Collected data
(* ===== verification/Generator.v ===== *)
(** * Generator: the question generators (src/app.js 31-32, 171-200)

    The QuestionGenerator of the spec.  A question is the record the code
    builds; the two generators draw four numbers with [rndNum] (the initial
    or terminal point, then the vector, x before y) and build prompt,
    answer, explanation and drawing from the same four values.  The
    registry [generators] is the JS object keyed by kind, a [gmap].

    The theorems show the order and number of draws, the answer's
    exactness on the configured range (the [toFixed(3)] rounding is then the
    identity), the spec's round-trip law [Q = answer + v] read off the
    question itself, that the inverse question's drawing shows the unknown
    only in degenerate coincidences (the direct question's arrow, by
    construction, ends on its answer), and that the registry defines a
    generator for every selected type. *)

From S2P Require Import Prelude JsNumber JsString Sampler.

Local Open Scope Q_scope.
Local Open Scope string_scope.
Local Open Scope rnd_scope.

(** [function fmtPoint([x, y])] and [function fmtVector([a, b])]. *)
Definition fmtPoint (pt : point) : string := "(" ++ to_string pt.1 ++ ", " ++ to_string pt.2 ++ ")".
Definition fmtVector (v : point) : string := "⟨" ++ to_string v.1 ++ ", " ++ to_string v.2 ++ "⟩".

(** The drawing directives [{ points: [{ p, label }], arrows: [{ from, to }] }]. *)
Record DrawPoint : Type := mkDrawPoint { p : point; label : string }.
Record DrawArrow : Type := mkDrawArrow { from : point; to : point }.
Record Draw : Type := mkDraw { points : list DrawPoint; arrows : list DrawArrow }.

(** [{ kind, prompt, answer, answerShape, explain, draw }]. *)
Record Question : Type := mkQuestion {
  kind : string;
  prompt : string;
  answer : point;
  answerShape : string;
  explain : string;
  draw : Draw
}.

Definition origin : point := (Fin 0, Fin 0).

(** The question built from the initial point [P] and the vector [v]. *)
Definition terminal_question (P v : point) : Question :=
  let Q := (to_fixed 3 (P.1 + v.1)%js, to_fixed 3 (P.2 + v.2)%js) in
  {| kind := "terminalFromInitialAndVector";
     prompt := "Given initial point P " ++ fmtPoint P ++ " and vector v = " ++ fmtVector v ++
               ", find the terminal point Q = P + v.";
     answer := Q;
     answerShape := "pair";
     explain := "Q = P + v = (" ++ to_string P.1 ++ " + " ++ to_string v.1 ++ ", " ++
                to_string P.2 ++ " + " ++ to_string v.2 ++ ") = " ++ fmtPoint Q ++ ".";
     draw := {| points := [{| p := P; label := "P" |}]; arrows := [{| from := P; to := Q |}] |} |}.

(** [terminalFromInitialAndVector(r)]: [P] then [v], each [[x, y]]. *)
Definition terminalFromInitialAndVector (r : Range) : Rnd Question :=
  P0 <- rndNum r ;; P1 <- rndNum r ;; v0 <- rndNum r ;; v1 <- rndNum r ;;
  rret (terminal_question (P0, P1) (v0, v1)).

(** The question built from the terminal point [Q] and the vector [v]. *)
Definition initial_question (Q v : point) : Question :=
  let P := (to_fixed 3 (Q.1 - v.1)%js, to_fixed 3 (Q.2 - v.2)%js) in
  {| kind := "initialFromTerminalAndVector";
     prompt := "Given terminal point Q " ++ fmtPoint Q ++ " and vector v = " ++ fmtVector v ++
               ", find the initial point P such that Q = P + v.";
     answer := P;
     answerShape := "pair";
     explain := "P = Q - v = (" ++ to_string Q.1 ++ " - " ++ to_string v.1 ++ ", " ++
                to_string Q.2 ++ " - " ++ to_string v.2 ++ ") = " ++ fmtPoint P ++ ".";
     draw := {| points := [{| p := Q; label := "Q" |}]; arrows := [{| from := origin; to := v |}] |} |}.

(** [initialFromTerminalAndVector(r)]: [Q] then [v]. *)
Definition initialFromTerminalAndVector (r : Range) : Rnd Question :=
  Q0 <- rndNum r ;; Q1 <- rndNum r ;; v0 <- rndNum r ;; v1 <- rndNum r ;;
  rret (initial_question (Q0, Q1) (v0, v1)).

(** [const generators = { terminalFromInitialAndVector, initialFromTerminalAndVector }]. *)
Definition generators : gmap string (Range -> Rnd Question) :=
  <["terminalFromInitialAndVector" := terminalFromInitialAndVector]>
  (<["initialFromTerminalAndVector" := initialFromTerminalAndVector]> ∅).

(** ** Running a generator *)

(** The [i]-th number drawn by [rndNum r] from [s]. *)
Definition sample (r : Range) (s : stream) (i : nat) : num := (rndNum r (skip i s)).1.

Lemma four_draws (r : Range) (s : stream) (k : num -> num -> num -> num -> Question) :
  (a <- rndNum r ;; b <- rndNum r ;; c <- rndNum r ;; d <- rndNum r ;; rret (k a b c d)) s =
  (k (sample r s 0) (sample r s 1) (sample r s 2) (sample r s 3), skip 4 s).
Proof.
  unfold rbind, rret, sample. simpl.
  rewrite (rndNum_consumes_one r s), (rndNum_consumes_one r (stream_tail s)),
    (rndNum_consumes_one r (stream_tail (stream_tail s))),
    (rndNum_consumes_one r (stream_tail (stream_tail (stream_tail s)))).
  reflexivity.
Qed.

Lemma terminalFromInitialAndVector_run r s :
  terminalFromInitialAndVector r s =
  (terminal_question (sample r s 0, sample r s 1) (sample r s 2, sample r s 3), skip 4 s).
Proof. apply (four_draws r s (fun a b c d => terminal_question (a, b) (c, d))). Qed.

Lemma initialFromTerminalAndVector_run r s :
  initialFromTerminalAndVector r s =
  (initial_question (sample r s 0, sample r s 1) (sample r s 2, sample r s 3), skip 4 s).
Proof. apply (four_draws r s (fun a b c d => initial_question (a, b) (c, d))). Qed.

(** On the configured range every draw is an integer of [[-10, 10]]. *)
Lemma medium_sample s i :
  unit_stream s ->
  exists k, (-10 <= k <= 10)%Z /\ sample (difficultyRanges "medium") s i ≡ Fin (inject_Z k).
Proof.
  intros Hs. destruct (rndNum_medium (skip i s)) as (k & Hk & E & _).
  - apply (unit_stream_skip i s Hs).
  - exists k. split; [exact Hk | exact E].
Qed.

(** ** Properties of the generators *)

(** C3: on the configured (medium) range the four draws are integers of
    [[-10, 10]] and the answer is exactly [P + v]: the [toFixed(3)]
    rounding never changes it. *)
Theorem terminal_answer_exact s :
  unit_stream s ->
  let r := difficultyRanges "medium" in
  let P := (sample r s 0, sample r s 1) in
  let v := (sample r s 2, sample r s 3) in
  answer (terminalFromInitialAndVector r s).1 ≡ ((P.1 + v.1)%js, (P.2 + v.2)%js) /\
  Forall (fun x => exists k : Z, (-10 <= k <= 10)%Z /\ x ≡ Fin (inject_Z k)) [P.1; P.2; v.1; v.2].
Proof.
  intros Hs r P v. rewrite terminalFromInitialAndVector_run.
  destruct (medium_sample s 0 Hs) as (a & Ha & Ea), (medium_sample s 1 Hs) as (b & Hb & Eb),
    (medium_sample s 2 Hs) as (c & Hc & Ec), (medium_sample s 3 Hs) as (d & Hd & Ed).
  split.
  - split; cbn [answer terminal_question fst snd]; eapply to_fixed_add_int; eauto; lia.
  - repeat constructor; eauto.
Qed.

(** Draws of [Math.random()] that make the medium range produce
    [P = (2, 3)] and [v = (4, -1)]: [floor(r·21) - 10] is 2, 3, 4, -1. *)
Definition scenario_draws : stream :=
  fun n => match n with 0 => 25 # 42 | 1 => 27 # 42 | 2 => 29 # 42 | _ => 19 # 42 end%nat.

Lemma terminal_answer_exact_witness :
  unit_stream scenario_draws /\
  let r := difficultyRanges "medium" in
  let P := (sample r scenario_draws 0, sample r scenario_draws 1) in
  let v := (sample r scenario_draws 2, sample r scenario_draws 3) in
  answer (terminalFromInitialAndVector r scenario_draws).1 ≡ ((P.1 + v.1)%js, (P.2 + v.2)%js) /\
  Forall (fun x => exists k : Z, (-10 <= k <= 10)%Z /\ x ≡ Fin (inject_Z k)) [P.1; P.2; v.1; v.2].
Proof.
  assert (H : unit_stream scenario_draws) by (intros [|[|[|n]]]; simpl; lra).
  split; [exact H | apply (terminal_answer_exact _ H)].
Defined.

Lemma medium_points s :
  unit_stream s ->
  exists a b c d : Z,
    (-10 <= a <= 10)%Z /\ (-10 <= b <= 10)%Z /\ (-10 <= c <= 10)%Z /\ (-10 <= d <= 10)%Z /\
    (sample (difficultyRanges "medium") s 0, sample (difficultyRanges "medium") s 1)
      ≡ (Fin (inject_Z a), Fin (inject_Z b)) /\
    (sample (difficultyRanges "medium") s 2, sample (difficultyRanges "medium") s 3)
      ≡ (Fin (inject_Z c), Fin (inject_Z d)).
Proof.
  intros Hs.
  destruct (medium_sample s 0 Hs) as (a & Ha & Ea), (medium_sample s 1 Hs) as (b & Hb & Eb),
    (medium_sample s 2 Hs) as (c & Hc & Ec), (medium_sample s 3 Hs) as (d & Hd & Ed).
  exists a, b, c, d. repeat split; first [assumption | lia].
Qed.

(** The inverse question on integer data: its answer is exactly [Q - v]. *)
Lemma initial_question_answer_int Q v (a b c d : Z) :
  Q ≡ (Fin (inject_Z a), Fin (inject_Z b)) -> v ≡ (Fin (inject_Z c), Fin (inject_Z d)) ->
  (Z.abs (a - c) < 10 ^ 21)%Z -> (Z.abs (b - d) < 10 ^ 21)%Z ->
  answer (initial_question Q v) ≡ (Fin (inject_Z a - inject_Z c), Fin (inject_Z b - inject_Z d)).
Proof.
  intros [EQ1 EQ2] [Ev1 Ev2] B1 B2. cbn [answer initial_question].
  split; cbn [fst snd].
  - rewrite (to_fixed_sub_int 3 _ _ a c EQ1 Ev1 B1), EQ1, Ev1. reflexivity.
  - rewrite (to_fixed_sub_int 3 _ _ b d EQ2 Ev2 B2), EQ2, Ev2. reflexivity.
Qed.

(** C4: the spec's round-trip law, read off the question itself: the
    inverse question plots one point labelled "Q" and one arrow from the
    origin, and on the configured range the plotted [Q] equals
    [answer + v] exactly, [v] being the arrow's head. *)
Theorem initial_roundtrip s :
  unit_stream s ->
  let q := (initialFromTerminalAndVector (difficultyRanges "medium") s).1 in
  match points (draw q), arrows (draw q) with
  | [Qd], [vd] =>
      label Qd = "Q" /\ from vd = origin /\
      p Qd ≡ (((answer q).1 + (to vd).1)%js, ((answer q).2 + (to vd).2)%js)
  | _, _ => False
  end.
Proof.
  intros Hs q. subst q. rewrite initialFromTerminalAndVector_run.
  destruct (medium_points s Hs) as (a & b & c & d & Ha & Hb & Hc & Hd & EQ & Ev).
  cbn [fst draw points arrows initial_question label from p to].
  split; [reflexivity|]. split; [reflexivity|].
  rewrite (initial_question_answer_int _ _ a b c d EQ Ev) by lia.
  destruct EQ as [EQ1 EQ2], Ev as [Ev1 Ev2]; cbn [fst snd] in *.
  split; cbn [fst snd]; rewrite ?EQ1, ?EQ2, ?Ev1, ?Ev2; js_simpl; apply Fin_equiv; ring.
Qed.

Lemma initial_roundtrip_witness :
  unit_stream (fun _ => 1 # 3) /\
  let q := (initialFromTerminalAndVector (difficultyRanges "medium") (fun _ => 1 # 3)).1 in
  match points (draw q), arrows (draw q) with
  | [Qd], [vd] =>
      label Qd = "Q" /\ from vd = origin /\
      p Qd ≡ (((answer q).1 + (to vd).1)%js, ((answer q).2 + (to vd).2)%js)
  | _, _ => False
  end.
Proof.
  assert (H : unit_stream (fun _ => 1 # 3)) by (intros n; simpl; lra).
  split; [exact H | apply (initial_roundtrip _ H)].
Defined.

(** C23: the inverse question does not give its answer away: it plots [Q]
    and the vector [v] from the origin, and on the configured range the
    unknown [P] coincides with a plotted position only in the degenerate
    cases [v = 0] (P is Q), [Q = v] (P is the origin) or [Q = 2v] (P is
    the head of v). *)
Theorem initial_hides_answer s :
  unit_stream s ->
  let r := difficultyRanges "medium" in
  let Q := (sample r s 0, sample r s 1) in
  let v := (sample r s 2, sample r s 3) in
  let P := answer (initialFromTerminalAndVector r s).1 in
  points (draw (initialFromTerminalAndVector r s).1) = [{| p := Q; label := "Q" |}] /\
  arrows (draw (initialFromTerminalAndVector r s).1) = [{| from := origin; to := v |}] /\
  (P ≡ Q -> v ≡ origin) /\ (P ≡ origin -> Q ≡ v) /\ (P ≡ v -> Q ≡ ((v.1 + v.1)%js, (v.2 + v.2)%js)).
Proof.
  intros Hs. cbv zeta. rewrite initialFromTerminalAndVector_run.
  destruct (medium_points s Hs) as (a & b & c & d & Ha & Hb & Hc & Hd & EQ & Ev).
  cbn [fst]. split; [reflexivity|]. split; [reflexivity|].
  rewrite (initial_question_answer_int _ _ a b c d EQ Ev) by lia.
  destruct EQ as [EQ1 EQ2], Ev as [Ev1 Ev2]; cbn [fst snd] in *.
  unfold origin. split; [|split]; intros [E1 E2]; cbn [fst snd] in *;
    rewrite ?EQ1, ?EQ2, ?Ev1, ?Ev2 in *; split; cbn [fst snd];
    rewrite ?EQ1, ?EQ2, ?Ev1, ?Ev2; js_simpl; rewrite Fin_equiv in E1, E2 |- *; lra.
Qed.

Lemma initial_hides_answer_witness :
  unit_stream (fun _ => 1 # 3) /\
  let r := difficultyRanges "medium" in
  let s := (fun _ : nat => 1 # 3) in
  let Q := (sample r s 0, sample r s 1) in
  let v := (sample r s 2, sample r s 3) in
  let P := answer (initialFromTerminalAndVector r s).1 in
  points (draw (initialFromTerminalAndVector r s).1) = [{| p := Q; label := "Q" |}] /\
  arrows (draw (initialFromTerminalAndVector r s).1) = [{| from := origin; to := v |}] /\
  (P ≡ Q -> v ≡ origin) /\ (P ≡ origin -> Q ≡ v) /\ (P ≡ v -> Q ≡ ((v.1 + v.1)%js, (v.2 + v.2)%js)).
Proof.
  assert (H : unit_stream (fun _ => 1 # 3)) by (intros n; simpl; lra).
  split; [exact H | apply (initial_hides_answer _ H)].
Defined.

(** [selectedTypes()]: the two kinds of the simplified quiz. *)
Definition selectedTypes : list string :=
  ["terminalFromInitialAndVector"; "initialFromTerminalAndVector"].

(** [choice(selectedTypes())] on a draw of [[0,1)] is one of the two keys. *)
Lemma choice_selectedTypes s :
  0 <= s O < 1 ->
  exists k, choice selectedTypes s = (Some k, stream_tail s) /\
    (k = "terminalFromInitialAndVector" \/ k = "initialFromTerminalAndVector").
Proof.
  intros Hr. rewrite choice_eq. change (Z.of_nat (length selectedTypes)) with 2%Z.
  pose proof (floor_draw_range (s O) 2 Hr ltac:(lia)) as Hi.
  rewrite js_index_Z by lia.
  destruct (Qfloor (s O * inject_Z 2)) as [|[i|i|]|i] eqn:E; simpl in Hi; try lia; eauto.
Qed.

(** C27: [nextQuestion]'s lookup [generators[choice(types)]] never reads
    [undefined]: for a draw of [[0,1)], [choice(selectedTypes())] returns a
    key of the registry, and the generator stored under it builds questions
    whose [kind] is that key. *)
Theorem selected_generator_defined s :
  0 <= s O < 1 ->
  exists k gen, choice selectedTypes s = (Some k, stream_tail s) /\
    generators !! k = Some gen /\ forall r s', kind (gen r s').1 = k.
Proof.
  intros Hr. destruct (choice_selectedTypes s Hr) as (k & E & [-> | ->]);
    (eexists _, _; split; [exact E|]; split; [reflexivity|]); intros r s';
    [rewrite terminalFromInitialAndVector_run | rewrite initialFromTerminalAndVector_run]; reflexivity.
Qed.

Lemma selected_generator_defined_witness :
  0 <= (fun _ : nat => 1 # 2) O < 1 /\
  exists k gen, choice selectedTypes (fun _ => 1 # 2) = (Some k, stream_tail (fun _ => 1 # 2)) /\
    generators !! k = Some gen /\ forall r s', kind (gen r s').1 = k.
Proof.
  assert (H : 0 <= (fun _ : nat => 1 # 2) O < 1) by (simpl; lra).
  split; [exact H | apply (selected_generator_defined _ H)].
Defined.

Exercise
Up to and including the line with "The theorems show", output every line of the records above exactly, starting from the first; output nothing else.

Response to the exercise
(* ===== verification/Generator.v ===== *)
(** * Generator: the question generators (src/app.js 31-32, 171-200)

    The QuestionGenerator of the spec.  A question is the record the code
    builds; the two generators draw four numbers with [rndNum] (the initial
    or terminal point, then the vector, x before y) and build prompt,
    answer, explanation and drawing from the same four values.  The
    registry [generators] is the JS object keyed by kind, a [gmap].

    The theorems show the order and number of draws, the answer's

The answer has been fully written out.